Dietary details of the Boise State Broncos were recently linked online, and it looks like a fairly sizeable nutrition plan.
College football diet
Here’s what the players reportedly eat and drink each day:
- Breakfast: Two bagel sandwiches with ham and cheese, two apple
- Snack 1: Three large handfuls of grapes with one cup of granola
- Lunch: Baked potato with low-fat sour cream, a can of chilli and a pint of milk
- Snack 2: One pint of chocolate milk or protein shake
- Dinner: Two chicken patties or salmon patties on wheat buns with cheese, three cups of oven fries and a can of green beans
- Snack 3: Four oatmeal cookies with a pint of milk
For most people, milk and cookies are far from a healthy meal. However, for athletes who need 5,000 – 6,000 calories a day, the damage is at least limited.
In 2016, Boise State installed a ‘fuelling station’ at their home of Bleymaier Football Center.

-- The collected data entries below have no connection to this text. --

(** * The throttles of the link endpoints *)
Definition link_scopes : list string := [tr_Scope ruleVerifyIP; tr_Scope ruleSetupIP; tr_Scope ruleResetIP].
Definition uncounted (d : IdentityDB) : Prop := ∀ scope subject, scope ∈ link_scopes → auth_throttle_counters d !! (scope, subject) = None.
Definition same_links (d d' : IdentityDB) : Prop :=
  ∀ scope subject, scope ∈ link_scopes → auth_throttle_counters d' !! (scope, subject) = auth_throttle_counters d !! (scope, subject).
(** Requests, and what else happens to the tables. *)
Inductive WebThread := TServe (rq : WebRequest) (route : WebRoute) | TElse (f : IdentityDB → IdentityDB).
Definition run_web (h : Handler) (t : WebThread) : WP (option WebReply) :=
  match t with
  | TServe rq route => r ← serve h rq route; mret (Some r)
  | TElse f => update (λ s, mkAuthorityStore (f (st_db s)) (st_latch s));; mret None
  end.
Definition follows_links (route : WebRoute) : bool := match route with RVerify _ | RSetup _ | RSetupResend _ | RReset _ => true | _ => false end.
Definition not_throttled (t : WebThread) (r : option WebReply) : Prop :=
  match t with TServe _ route => follows_links route = true → ∀ reply, r = Some reply → wr_Status reply ≠ 429 | TElse _ => True end.
Lemma links_counted rule : rule ∈ recorded_rules → counted same_links rule.
Proof.
  intros Hr. assert (tr_Scope rule ∉ link_scopes) as Hn.
  { assert (Forall (λ r, tr_Scope r ∉ link_scopes) recorded_rules) as Hall.
    { apply Forall_forall. intros r Hin. unfold recorded_rules in Hin. rewrite !elem_of_cons, elem_of_nil in Hin.
      destruct_or?; try done; subst r; intros Hx%(bool_decide_eq_true_2 _); by vm_compute in Hx. }
    rewrite Forall_forall in Hall. by apply Hall. }
  intros subject now d. split.
  - apply run_tx_inv; [by intros ???|]. intros st d' H scope subj Hs. unfold RecordAuthAttempt in H. id_inv; [done|]. cbn.
    rewrite lookup_insert_ne; [done|]. intros [= <- _]. by apply Hn.
  - intros scope subj Hs. cbn. rewrite lookup_delete_ne; [done|]. intros [= <- _]. by apply Hn.
Qed.
Lemma links_serve h rq route : all_steps (on_store same_links) (serve h rq route).
Proof.
  apply leaves_serve; [|apply links_counted|].
  - intros d d' [_ Hc] scope subj _. by rewrite Hc.
  - intros _ d d' Hc scope subj _. by rewrite Hc.
Qed.
#[local] Notation inv := (λ s, uncounted (st_db s)).
#[local] Notation guarded p Ψ := (safe inv (λ _ _, True) p Ψ).
Lemma guarded_keeps {A} (p : WP A) : all_steps (on_store same_links) p → guarded p (λ _, True).
Proof.
  intros Hp. apply safe_all. eapply all_steps_impl; [|exact Hp]. intros s s' Hs Hi. split; [|done]. intros scope subj Hsc. rewrite Hs by done. by apply Hi.
Qed.
Lemma guarded_status entries :
  Forall (λ e, tr_Scope (te_rule e) ∈ link_scopes) entries →
  guarded (throttleStatus entries unthrottled) (λ r, r = inr unthrottled ∨ ∃ e, r = inl e).
Proof.
  induction entries as [|e entries IH]; cbn [throttleStatus]; [intros; by left|]. intros [He Hes]%Forall_cons.
  eapply safe_then; [apply safe_ask|]. intros now.
  eapply (safe_bind _ _ _ _ (λ r, r = inr unthrottled ∨ ∃ x, r = inl x)); [|intros r [->|[x ->]]; [by apply IH|right; by eexists]].
  unfold store_read, store_call. eapply safe_then; [apply safe_ask|]. intros c. destruct c; [|right; by eexists|].
  - eapply (safe_bind _ _ _ _ (λ r, r = inr unthrottled)); [|intros r ->; by left]. apply safe_atomically. intros s Hi. cbn.
    split; [done|]. f_equal. unfold ThrottleStatus. destruct (_ <=? 0); [done|]. by rewrite Hi.
  - eapply safe_then; [by apply safe_atomically|]. intros []. right. by eexists.
Qed.
Lemma link_entries a rq rule :
  tr_Scope rule ∈ link_scopes →
  Forall (λ e, tr_Scope (te_rule e) ∈ link_scopes) (entryThrottles sha256hex SplitHostPort ParseIP contains a rq EmptyString [rule]).
Proof.
  intros Hr. unfold entryThrottles. cbn. destruct (_ || _); [constructor|]. destruct (ClientIP _ _ _ _ _); cbn; [by apply Forall_singleton|apply List.Forall_nil].
Qed.
Definition answered_otherwise (r : WebReply) : Prop := wr_Status r ≠ 429.
Lemma link_error e : answered_otherwise (writeAuthLinkError e).
Proof. destruct e as [[]|]; done. Qed.
Lemma guarded_blocked a rq entries ev next :
  Forall (λ e, tr_Scope (te_rule e) ∈ link_scopes) entries → guarded next answered_otherwise →
  guarded (blockedWithEvent SplitHostPort ParseIP contains a rq entries ev next) answered_otherwise.
Proof.
  intros He Hn. unfold blockedWithEvent. eapply safe_bind; [by apply guarded_status|]. intros r [->|[x ->]]; [exact Hn|done].
Qed.
Lemma guarded_only entries next :
  Forall (λ e, tr_Scope (te_rule e) ∈ link_scopes) entries → guarded next answered_otherwise → guarded (throttleOnly entries next) answered_otherwise.
Proof. intros He Hn. unfold throttleOnly. eapply safe_bind; [by apply guarded_status|]. intros r [->|[x ->]]; [exact Hn|done]. Qed.
Lemma guarded_tx {A} (m : tx A) (k : WErr + A → WebReply) :
  (∀ d, same_counters d (run_tx m d).2) → (∀ r, answered_otherwise (k r)) → guarded (r ← store_tx m; mret (k r)) answered_otherwise.
Proof.
  intros Hm Hk. eapply safe_then; [|intros r; apply Hk]. apply guarded_keeps. apply leaves_call. intros d scope subj _. by rewrite Hm.
Qed.
Lemma guarded_token body next : (∀ token, guarded (next token) answered_otherwise) → guarded (tokenBody body next) answered_otherwise.
Proof. intros Hn. unfold tokenBody. destruct body; [|done]. by case_bool_decide. Qed.
Ltac link_scope := vm_compute; repeat constructor.
Lemma guarded_links h rq route : follows_links route = true → guarded (serve h rq route) answered_otherwise.
Proof.
  assert (∀ p : WP WebReply, guarded p answered_otherwise → guarded (requireOrigin h true rq p) answered_otherwise) as Horigin.
  { intros p Hp. unfold requireOrigin. destruct (wh_Auth h) as [a|]; [|done]. by destruct (as_Enabled a && true && negb (OriginAllowed a rq)). }
  assert (∀ f, (∀ a, guarded (f a) answered_otherwise) → guarded (authReady h f) answered_otherwise) as Hready.
  { intros f Hf. unfold authReady. destruct (wh_Auth h) as [a|]; [|done]. by destruct (as_Enabled a && wh_Store h). }
  destruct route; try done; intros _; cbn [Web.serve]; apply Horigin, Hready; intros a.
  - apply guarded_only; [apply link_entries; link_scope|]. apply guarded_token. intros token. eapply safe_then; [apply safe_ask|]. intros now.
    apply guarded_tx; [intros d; apply quiet_verify|]. by intros [[[]|]|r].
  - destruct body as [b|]; [|done]. case_bool_decide; [done|]. apply guarded_blocked; [apply link_entries; link_scope|].
    eapply safe_then; [apply safe_ask|]. intros now. eapply safe_then; [apply safe_ask|]. intros pgnow.
    apply guarded_tx; [apply counters_setup|]. intros [e|r]; [apply link_error|done].
  - apply guarded_token. intros token. apply guarded_blocked; [apply link_entries; link_scope|].
    eapply safe_then; [apply safe_ask|]. intros now. eapply safe_then; [apply safe_ask|]. intros pgnow. eapply safe_then; [apply safe_ask|]. intros o.
    apply guarded_tx; [intros d; apply quiet_resend|]. by intros [e|r].
  - destruct body as [[token pw]|]; [|done]. apply guarded_blocked; [apply link_entries; link_scope|].
    eapply safe_then; [apply safe_ask|]. intros now. eapply safe_then; [apply safe_ask|]. intros pgnow.
    apply guarded_tx; [apply counters_reset|]. intros [e|r]; [apply link_error|done].
Qed.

The Boise fuelling station
By making meals easy to access, the center is completely catered to give players an extra advantage. At the time of its opening, local outlet Idaho Statesman documented the news and the thoughts of the team’s coach Bryan Harsin:
“Everybody’s lifting, everybody’s running, everybody’s doing the same thing. Alright, your programme may be different, you might do a little more stretching or not lift as heavy, but everybody’s doing the same exact thing.
“So how do you get the advantage? It’s how you eat.”
It’s estimated the players put away between 600-800 pints of milk per month, and over 300 cups of yoghurt in that time too. The center puts in two or three bulk food orders every month, each costing around $2,000 (around £1,580).
Included in a typical food order are 200 eggs, 50 bagels, six loaves of bread and 40 apples. That sound like one epic Man versus Food challenge.
It’s proof that investment in sport leads to results – even for something as seemingly trivial as canteen food.